WHAT YOU HAVE TO DO:
Locate the line that contains "- apply (sw_null _ Hsw)." in the entries below, then repeat it and every following line through the line that contains "Proof. intros Hsw", exactly, and no others.

GIVEN ENTRIES:
──────────

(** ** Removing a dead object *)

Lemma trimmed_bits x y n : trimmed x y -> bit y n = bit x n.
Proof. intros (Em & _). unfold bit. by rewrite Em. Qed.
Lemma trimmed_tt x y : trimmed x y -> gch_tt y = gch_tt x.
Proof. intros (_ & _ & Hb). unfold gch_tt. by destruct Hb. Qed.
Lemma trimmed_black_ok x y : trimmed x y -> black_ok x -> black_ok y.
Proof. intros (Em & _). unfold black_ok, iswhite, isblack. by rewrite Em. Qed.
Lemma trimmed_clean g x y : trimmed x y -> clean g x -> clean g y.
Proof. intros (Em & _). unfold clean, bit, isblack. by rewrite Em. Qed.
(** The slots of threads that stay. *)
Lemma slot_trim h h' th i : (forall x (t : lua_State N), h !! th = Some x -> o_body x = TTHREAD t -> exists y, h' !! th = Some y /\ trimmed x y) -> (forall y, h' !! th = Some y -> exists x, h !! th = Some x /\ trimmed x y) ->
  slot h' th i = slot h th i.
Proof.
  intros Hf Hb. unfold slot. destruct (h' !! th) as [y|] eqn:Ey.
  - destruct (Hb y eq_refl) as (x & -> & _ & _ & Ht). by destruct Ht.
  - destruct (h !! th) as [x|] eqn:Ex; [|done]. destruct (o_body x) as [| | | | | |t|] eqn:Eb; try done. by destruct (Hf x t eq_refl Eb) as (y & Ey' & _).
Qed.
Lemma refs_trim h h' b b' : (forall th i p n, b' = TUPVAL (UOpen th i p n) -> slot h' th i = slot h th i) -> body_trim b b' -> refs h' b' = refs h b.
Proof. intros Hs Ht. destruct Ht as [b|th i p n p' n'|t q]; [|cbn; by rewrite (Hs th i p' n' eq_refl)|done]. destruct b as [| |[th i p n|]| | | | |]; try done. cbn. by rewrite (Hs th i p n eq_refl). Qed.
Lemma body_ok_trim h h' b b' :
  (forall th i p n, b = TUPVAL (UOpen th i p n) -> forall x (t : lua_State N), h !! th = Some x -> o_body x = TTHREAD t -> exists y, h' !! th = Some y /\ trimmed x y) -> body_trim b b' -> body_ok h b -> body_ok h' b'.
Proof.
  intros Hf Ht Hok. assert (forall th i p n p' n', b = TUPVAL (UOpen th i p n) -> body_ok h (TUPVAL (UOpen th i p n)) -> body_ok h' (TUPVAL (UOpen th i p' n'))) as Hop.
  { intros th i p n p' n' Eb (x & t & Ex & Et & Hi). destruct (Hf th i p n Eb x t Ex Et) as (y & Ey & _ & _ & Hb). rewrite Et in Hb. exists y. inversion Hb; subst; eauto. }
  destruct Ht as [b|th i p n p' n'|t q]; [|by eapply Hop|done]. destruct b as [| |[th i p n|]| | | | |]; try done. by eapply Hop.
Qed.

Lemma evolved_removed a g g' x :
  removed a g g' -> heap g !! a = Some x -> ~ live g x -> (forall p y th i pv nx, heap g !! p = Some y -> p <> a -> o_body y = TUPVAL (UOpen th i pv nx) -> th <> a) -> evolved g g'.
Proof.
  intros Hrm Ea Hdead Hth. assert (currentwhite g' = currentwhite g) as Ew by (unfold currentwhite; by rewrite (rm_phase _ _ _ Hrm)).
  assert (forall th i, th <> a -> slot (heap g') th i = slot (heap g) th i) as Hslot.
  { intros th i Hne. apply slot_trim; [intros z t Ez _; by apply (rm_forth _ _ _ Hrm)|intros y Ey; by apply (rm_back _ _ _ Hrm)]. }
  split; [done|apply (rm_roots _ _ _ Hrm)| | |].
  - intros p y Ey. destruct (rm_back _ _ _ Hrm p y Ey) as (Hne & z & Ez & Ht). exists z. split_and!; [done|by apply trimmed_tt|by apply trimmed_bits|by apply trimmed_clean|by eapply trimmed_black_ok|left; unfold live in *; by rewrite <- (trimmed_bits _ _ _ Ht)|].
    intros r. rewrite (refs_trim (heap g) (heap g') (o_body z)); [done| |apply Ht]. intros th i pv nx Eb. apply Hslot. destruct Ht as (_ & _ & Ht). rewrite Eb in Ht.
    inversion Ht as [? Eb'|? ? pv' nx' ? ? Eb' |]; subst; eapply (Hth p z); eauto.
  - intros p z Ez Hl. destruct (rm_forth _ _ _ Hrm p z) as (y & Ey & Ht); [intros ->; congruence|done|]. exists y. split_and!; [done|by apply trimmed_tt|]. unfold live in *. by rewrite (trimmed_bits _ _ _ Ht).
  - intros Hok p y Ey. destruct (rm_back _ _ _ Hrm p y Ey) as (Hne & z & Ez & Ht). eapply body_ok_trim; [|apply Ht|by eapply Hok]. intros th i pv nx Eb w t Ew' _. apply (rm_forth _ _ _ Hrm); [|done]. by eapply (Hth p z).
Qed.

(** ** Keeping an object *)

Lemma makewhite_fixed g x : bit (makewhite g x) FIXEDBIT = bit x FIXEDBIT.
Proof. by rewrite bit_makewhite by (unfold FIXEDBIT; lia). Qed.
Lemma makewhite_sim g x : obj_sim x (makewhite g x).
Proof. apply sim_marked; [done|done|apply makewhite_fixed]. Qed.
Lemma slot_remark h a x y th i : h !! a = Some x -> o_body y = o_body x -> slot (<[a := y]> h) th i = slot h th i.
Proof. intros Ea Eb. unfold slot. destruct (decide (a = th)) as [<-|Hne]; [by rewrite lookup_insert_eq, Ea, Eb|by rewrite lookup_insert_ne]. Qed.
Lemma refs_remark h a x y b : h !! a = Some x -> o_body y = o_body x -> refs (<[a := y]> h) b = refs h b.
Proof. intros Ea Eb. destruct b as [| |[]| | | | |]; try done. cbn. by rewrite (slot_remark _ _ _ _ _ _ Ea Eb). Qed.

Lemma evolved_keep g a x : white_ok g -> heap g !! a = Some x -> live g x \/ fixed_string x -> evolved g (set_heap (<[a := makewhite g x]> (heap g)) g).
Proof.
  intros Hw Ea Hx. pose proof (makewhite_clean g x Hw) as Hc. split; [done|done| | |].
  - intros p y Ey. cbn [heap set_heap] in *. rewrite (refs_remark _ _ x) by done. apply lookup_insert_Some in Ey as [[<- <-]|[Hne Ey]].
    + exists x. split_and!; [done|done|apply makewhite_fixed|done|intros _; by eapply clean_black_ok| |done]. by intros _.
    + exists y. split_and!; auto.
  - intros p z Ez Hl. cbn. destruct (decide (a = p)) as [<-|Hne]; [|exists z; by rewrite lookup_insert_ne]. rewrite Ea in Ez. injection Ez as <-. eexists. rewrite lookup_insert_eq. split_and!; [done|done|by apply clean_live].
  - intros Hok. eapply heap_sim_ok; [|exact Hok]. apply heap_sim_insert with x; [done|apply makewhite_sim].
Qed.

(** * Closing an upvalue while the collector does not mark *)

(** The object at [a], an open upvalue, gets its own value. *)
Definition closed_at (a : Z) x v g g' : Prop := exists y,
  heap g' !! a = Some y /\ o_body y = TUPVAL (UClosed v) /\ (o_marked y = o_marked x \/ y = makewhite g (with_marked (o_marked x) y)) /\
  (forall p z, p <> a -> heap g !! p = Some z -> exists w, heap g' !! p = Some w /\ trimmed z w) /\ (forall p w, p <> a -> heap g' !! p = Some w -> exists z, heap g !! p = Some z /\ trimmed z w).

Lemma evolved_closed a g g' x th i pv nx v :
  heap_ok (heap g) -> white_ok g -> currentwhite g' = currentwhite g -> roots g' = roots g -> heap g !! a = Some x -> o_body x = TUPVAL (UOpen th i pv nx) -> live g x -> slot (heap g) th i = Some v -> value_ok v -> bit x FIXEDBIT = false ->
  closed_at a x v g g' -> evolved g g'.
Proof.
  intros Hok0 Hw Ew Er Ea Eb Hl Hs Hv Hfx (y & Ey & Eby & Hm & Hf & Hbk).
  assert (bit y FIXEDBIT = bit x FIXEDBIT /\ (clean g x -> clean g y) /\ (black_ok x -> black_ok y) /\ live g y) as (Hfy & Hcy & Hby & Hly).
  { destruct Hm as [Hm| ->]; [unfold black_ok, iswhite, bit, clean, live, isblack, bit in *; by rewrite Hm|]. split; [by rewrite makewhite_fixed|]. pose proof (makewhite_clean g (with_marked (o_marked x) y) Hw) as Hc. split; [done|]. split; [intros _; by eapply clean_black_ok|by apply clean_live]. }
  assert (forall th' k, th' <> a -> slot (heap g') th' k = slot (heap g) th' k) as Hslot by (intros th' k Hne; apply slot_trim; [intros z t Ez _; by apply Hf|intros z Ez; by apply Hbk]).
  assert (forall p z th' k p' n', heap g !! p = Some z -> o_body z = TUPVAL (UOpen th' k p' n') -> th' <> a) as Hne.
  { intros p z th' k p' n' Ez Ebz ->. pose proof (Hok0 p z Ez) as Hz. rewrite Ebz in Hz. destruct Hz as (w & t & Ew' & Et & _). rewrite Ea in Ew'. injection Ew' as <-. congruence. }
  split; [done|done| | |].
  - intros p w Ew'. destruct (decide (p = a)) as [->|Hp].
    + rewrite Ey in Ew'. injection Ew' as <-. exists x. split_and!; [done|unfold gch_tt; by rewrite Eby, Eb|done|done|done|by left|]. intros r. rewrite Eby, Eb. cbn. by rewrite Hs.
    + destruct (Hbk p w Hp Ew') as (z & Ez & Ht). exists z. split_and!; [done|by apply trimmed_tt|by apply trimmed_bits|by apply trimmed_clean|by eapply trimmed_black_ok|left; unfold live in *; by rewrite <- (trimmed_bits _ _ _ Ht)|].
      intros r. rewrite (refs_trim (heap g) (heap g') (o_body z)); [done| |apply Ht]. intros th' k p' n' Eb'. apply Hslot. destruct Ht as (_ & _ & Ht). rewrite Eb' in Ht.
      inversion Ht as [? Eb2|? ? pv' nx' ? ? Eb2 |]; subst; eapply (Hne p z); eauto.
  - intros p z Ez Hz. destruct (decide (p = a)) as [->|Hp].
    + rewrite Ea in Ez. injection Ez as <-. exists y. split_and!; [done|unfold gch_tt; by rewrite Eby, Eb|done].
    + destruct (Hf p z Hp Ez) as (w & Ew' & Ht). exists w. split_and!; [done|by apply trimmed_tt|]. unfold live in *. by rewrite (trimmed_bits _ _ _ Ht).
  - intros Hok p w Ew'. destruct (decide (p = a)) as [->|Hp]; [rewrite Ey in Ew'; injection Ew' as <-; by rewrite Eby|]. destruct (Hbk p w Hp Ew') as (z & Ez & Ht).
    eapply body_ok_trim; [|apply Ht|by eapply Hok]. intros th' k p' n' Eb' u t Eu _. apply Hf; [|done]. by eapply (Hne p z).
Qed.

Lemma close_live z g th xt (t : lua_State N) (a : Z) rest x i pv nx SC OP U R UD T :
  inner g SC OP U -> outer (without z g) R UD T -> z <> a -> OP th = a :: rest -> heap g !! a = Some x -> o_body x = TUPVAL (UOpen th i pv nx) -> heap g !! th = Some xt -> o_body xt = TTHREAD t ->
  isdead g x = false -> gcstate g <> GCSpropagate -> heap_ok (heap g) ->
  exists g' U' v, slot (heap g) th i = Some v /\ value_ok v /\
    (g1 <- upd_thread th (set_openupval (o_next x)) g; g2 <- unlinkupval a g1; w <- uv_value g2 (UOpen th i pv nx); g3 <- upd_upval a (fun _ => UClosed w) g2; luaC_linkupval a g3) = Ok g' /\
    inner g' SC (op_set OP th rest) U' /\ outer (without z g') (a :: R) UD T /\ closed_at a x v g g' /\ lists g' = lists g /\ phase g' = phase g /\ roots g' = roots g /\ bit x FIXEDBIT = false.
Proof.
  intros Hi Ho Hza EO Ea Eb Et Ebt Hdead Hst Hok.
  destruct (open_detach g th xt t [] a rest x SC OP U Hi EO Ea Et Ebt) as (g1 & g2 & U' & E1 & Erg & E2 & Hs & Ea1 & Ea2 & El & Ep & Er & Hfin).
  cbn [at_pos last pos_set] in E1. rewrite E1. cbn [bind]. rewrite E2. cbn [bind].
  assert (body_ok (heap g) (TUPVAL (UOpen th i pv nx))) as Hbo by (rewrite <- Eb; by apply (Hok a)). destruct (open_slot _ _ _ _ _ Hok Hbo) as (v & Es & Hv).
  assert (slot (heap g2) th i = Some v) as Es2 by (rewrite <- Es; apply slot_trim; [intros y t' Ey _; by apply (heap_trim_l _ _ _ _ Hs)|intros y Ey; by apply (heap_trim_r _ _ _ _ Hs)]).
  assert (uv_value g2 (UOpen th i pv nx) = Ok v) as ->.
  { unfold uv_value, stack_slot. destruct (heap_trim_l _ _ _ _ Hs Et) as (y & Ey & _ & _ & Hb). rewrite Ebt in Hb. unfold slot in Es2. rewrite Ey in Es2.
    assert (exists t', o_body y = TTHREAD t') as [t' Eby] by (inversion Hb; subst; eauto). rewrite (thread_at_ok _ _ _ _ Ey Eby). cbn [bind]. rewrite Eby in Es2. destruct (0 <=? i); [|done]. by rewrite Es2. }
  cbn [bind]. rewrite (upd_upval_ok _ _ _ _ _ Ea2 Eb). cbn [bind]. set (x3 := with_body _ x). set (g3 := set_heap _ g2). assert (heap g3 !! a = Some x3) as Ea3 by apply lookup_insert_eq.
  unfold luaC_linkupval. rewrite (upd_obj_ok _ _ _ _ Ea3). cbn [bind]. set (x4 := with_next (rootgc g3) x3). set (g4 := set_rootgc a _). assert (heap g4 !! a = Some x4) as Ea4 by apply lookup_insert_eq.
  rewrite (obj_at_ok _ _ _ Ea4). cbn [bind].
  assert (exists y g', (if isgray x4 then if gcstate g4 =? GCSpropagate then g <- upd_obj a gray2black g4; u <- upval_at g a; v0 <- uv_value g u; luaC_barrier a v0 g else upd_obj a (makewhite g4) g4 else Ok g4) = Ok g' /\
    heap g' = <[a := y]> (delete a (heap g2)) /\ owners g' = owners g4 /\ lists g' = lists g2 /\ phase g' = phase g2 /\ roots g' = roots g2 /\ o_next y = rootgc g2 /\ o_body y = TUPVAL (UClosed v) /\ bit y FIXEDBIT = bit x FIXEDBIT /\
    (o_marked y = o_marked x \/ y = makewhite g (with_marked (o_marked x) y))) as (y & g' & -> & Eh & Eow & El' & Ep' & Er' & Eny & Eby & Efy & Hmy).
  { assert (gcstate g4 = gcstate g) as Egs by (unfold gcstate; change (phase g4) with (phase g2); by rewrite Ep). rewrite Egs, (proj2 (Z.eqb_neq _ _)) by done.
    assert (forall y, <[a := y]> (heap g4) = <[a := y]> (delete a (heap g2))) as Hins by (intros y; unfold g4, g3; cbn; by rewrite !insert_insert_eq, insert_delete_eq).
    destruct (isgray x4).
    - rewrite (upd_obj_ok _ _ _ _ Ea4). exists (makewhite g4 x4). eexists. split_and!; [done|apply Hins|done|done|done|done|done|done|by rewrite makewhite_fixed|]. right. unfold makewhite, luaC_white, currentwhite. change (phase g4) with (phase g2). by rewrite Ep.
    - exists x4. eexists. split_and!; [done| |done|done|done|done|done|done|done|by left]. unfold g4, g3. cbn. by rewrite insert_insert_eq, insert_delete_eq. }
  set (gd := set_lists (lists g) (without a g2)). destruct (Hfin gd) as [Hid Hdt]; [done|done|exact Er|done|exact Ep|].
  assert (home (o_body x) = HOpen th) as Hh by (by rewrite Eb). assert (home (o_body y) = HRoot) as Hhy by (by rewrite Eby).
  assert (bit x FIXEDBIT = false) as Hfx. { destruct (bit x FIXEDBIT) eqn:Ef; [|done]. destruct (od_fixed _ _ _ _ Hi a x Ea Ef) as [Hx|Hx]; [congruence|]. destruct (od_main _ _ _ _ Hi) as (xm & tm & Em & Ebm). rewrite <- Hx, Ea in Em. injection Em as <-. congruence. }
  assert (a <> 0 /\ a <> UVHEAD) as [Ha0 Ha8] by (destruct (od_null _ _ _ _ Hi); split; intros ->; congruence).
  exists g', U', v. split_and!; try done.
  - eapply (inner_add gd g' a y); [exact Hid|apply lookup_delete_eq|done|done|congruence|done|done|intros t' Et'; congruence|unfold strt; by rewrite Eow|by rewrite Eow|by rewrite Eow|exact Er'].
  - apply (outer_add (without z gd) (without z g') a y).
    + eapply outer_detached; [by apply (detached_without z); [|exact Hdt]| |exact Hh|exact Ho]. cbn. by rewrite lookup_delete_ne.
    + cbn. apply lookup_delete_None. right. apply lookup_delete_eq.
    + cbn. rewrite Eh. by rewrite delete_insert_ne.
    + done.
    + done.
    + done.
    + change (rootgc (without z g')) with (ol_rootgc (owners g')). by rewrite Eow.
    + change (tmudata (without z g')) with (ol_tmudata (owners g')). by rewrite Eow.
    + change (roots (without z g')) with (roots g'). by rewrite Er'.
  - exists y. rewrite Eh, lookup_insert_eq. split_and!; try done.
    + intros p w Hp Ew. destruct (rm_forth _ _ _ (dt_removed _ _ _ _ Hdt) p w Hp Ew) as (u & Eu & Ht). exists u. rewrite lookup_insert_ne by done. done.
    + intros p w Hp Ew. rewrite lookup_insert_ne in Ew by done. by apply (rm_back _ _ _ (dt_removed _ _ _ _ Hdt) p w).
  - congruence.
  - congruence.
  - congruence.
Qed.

──────────

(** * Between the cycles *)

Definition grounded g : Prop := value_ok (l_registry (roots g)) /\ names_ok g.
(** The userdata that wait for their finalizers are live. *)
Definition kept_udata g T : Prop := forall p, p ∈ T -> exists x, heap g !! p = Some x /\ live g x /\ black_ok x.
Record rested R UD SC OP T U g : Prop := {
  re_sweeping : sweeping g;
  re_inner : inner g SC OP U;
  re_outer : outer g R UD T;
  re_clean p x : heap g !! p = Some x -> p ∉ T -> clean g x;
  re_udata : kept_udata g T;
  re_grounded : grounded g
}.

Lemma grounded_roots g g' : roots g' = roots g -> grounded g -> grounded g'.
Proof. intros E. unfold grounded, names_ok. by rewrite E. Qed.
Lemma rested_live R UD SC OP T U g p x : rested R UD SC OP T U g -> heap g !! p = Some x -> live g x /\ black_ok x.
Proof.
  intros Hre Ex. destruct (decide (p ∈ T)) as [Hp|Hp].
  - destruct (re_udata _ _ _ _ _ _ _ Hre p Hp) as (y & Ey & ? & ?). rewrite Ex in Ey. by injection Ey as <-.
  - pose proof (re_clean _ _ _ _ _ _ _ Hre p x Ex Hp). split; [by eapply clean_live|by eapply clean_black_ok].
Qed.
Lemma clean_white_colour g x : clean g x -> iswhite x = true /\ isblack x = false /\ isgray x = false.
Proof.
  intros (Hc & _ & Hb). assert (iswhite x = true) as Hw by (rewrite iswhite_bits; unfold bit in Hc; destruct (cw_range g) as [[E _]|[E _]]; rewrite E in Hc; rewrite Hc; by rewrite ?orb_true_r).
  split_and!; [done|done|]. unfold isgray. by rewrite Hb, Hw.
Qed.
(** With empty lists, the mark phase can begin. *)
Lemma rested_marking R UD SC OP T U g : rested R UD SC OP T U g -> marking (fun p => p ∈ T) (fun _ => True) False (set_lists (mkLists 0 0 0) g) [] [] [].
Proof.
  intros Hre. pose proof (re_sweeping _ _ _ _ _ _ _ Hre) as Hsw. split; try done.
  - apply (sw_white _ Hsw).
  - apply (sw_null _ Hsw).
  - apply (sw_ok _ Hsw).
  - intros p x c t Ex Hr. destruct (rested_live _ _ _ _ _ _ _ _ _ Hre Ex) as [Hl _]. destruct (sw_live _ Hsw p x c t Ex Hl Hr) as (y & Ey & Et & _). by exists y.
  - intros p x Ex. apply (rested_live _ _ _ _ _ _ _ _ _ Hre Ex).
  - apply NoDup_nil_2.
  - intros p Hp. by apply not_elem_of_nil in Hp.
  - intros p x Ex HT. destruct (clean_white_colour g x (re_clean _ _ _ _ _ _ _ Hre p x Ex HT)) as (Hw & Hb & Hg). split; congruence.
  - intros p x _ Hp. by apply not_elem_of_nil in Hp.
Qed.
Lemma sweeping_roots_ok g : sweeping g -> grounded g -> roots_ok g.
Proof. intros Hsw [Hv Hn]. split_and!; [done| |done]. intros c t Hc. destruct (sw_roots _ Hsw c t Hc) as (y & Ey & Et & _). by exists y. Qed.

──────────

RESULT FOR THIS TASK:
  - apply (sw_null _ Hsw).
  - apply (sw_ok _ Hsw).
  - intros p x c t Ex Hr. destruct (rested_live _ _ _ _ _ _ _ _ _ Hre Ex) as [Hl _]. destruct (sw_live _ Hsw p x c t Ex Hl Hr) as (y & Ey & Et & _). by exists y.
  - intros p x Ex. apply (rested_live _ _ _ _ _ _ _ _ _ Hre Ex).
  - apply NoDup_nil_2.
  - intros p Hp. by apply not_elem_of_nil in Hp.
  - intros p x Ex HT. destruct (clean_white_colour g x (re_clean _ _ _ _ _ _ _ Hre p x Ex HT)) as (Hw & Hb & Hg). split; congruence.
  - intros p x _ Hp. by apply not_elem_of_nil in Hp.
Qed.
Lemma sweeping_roots_ok g : sweeping g -> grounded g -> roots_ok g.
Proof. intros Hsw [Hv Hn]. split_and!; [done| |done]. intros c t Hc. destruct (sw_roots _ Hsw c t Hc) as (y & Ey & Et & _). by exists y. Qed.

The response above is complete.